About this exercise
Find the lines below holding the word "units" and copy each of them.

Listed entries
(** * CalorieCurve backend: the response-normalisation core of [src/index.js]

    A shallow embedding of the pure helpers of the Express server
    ([stripCodeFences], [safeParseJsonArrayFromText],
    [safeParseJsonObjectFromText], [parseAmountUnit],
    [extractGramsFromPortion], [scaleNutrients]) and of the data path of the
    two handlers [/api/foods] and [/api/suggestions], from the text returned
    by the generative model to the JSON body that is sent back.

    Conventions.
    - A JavaScript string is the list of its UTF-16 code units ([jsstring]).
    - A JavaScript number is an IEEE-754 binary64 value: Rocq's primitive
      [float], whose operations are the hardware ones.  Decimal text is
      converted with the correctly rounded division of [SpecFloat].
    - [null] and [undefined] results are [None]; a value produced by
      [JSON.parse] is a [value]. *)

From Stdlib Require Import ZArith NArith List Bool Ascii String Floats Lia.
Import ListNotations.

Local Open Scope Z_scope.
Local Set Warnings "-register-all".

(* ================================================================== *)
(** * Strings *)
(* ================================================================== *)

Module JsString.

(** A UTF-16 code unit. *)
Definition char := N.

Definition jsstring := list char.

(** The code units of an ASCII literal. *)
Definition str (s : string) : jsstring :=
  List.map N_of_ascii (list_ascii_of_string s).

(** The code unit of an ASCII character. *)
Definition ch (a : ascii) : char := N_of_ascii a.
Arguments ch a%_char.

Definition char_eqb (a b : char) : bool := N.eqb a b.

Fixpoint eqb (a b : jsstring) : bool :=
  match a, b with
  | [], [] => true
  | x :: a', y :: b' => char_eqb x y && eqb a' b'
  | _, _ => false
  end.

(** ECMAScript WhiteSpace and LineTerminator code points: what [\s] matches
    and what [String.prototype.trim] strips. *)
Definition is_space (c : char) : bool :=
  let c := Z.of_N c in
  ((9 <=? c) && (c <=? 13))
  || (c =? 32) || (c =? 160) || (c =? 5760)
  || ((8192 <=? c) && (c <=? 8202))
  || (c =? 8232) || (c =? 8233) || (c =? 8239) || (c =? 8287)
  || (c =? 12288) || (c =? 65279).

Definition is_digit (c : char) : bool :=
  let c := Z.of_N c in (48 <=? c) && (c <=? 57).

(** [[a-zA-Z]] *)
Definition is_alpha (c : char) : bool :=
  let c := Z.of_N c in
  ((65 <=? c) && (c <=? 90)) || ((97 <=? c) && (c <=? 122)).

(** [toLowerCase] on the ASCII range.  The source applies it to unit tokens
    only, which the quantity pattern restricts to ASCII letters. *)
Definition lower_char (c : char) : char :=
  if (65 <=? Z.of_N c) && (Z.of_N c <=? 90) then (c + 32)%N else c.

Reply to the task
    - A JavaScript string is the list of its UTF-16 code units ([jsstring]).
(** The code units of an ASCII literal. *)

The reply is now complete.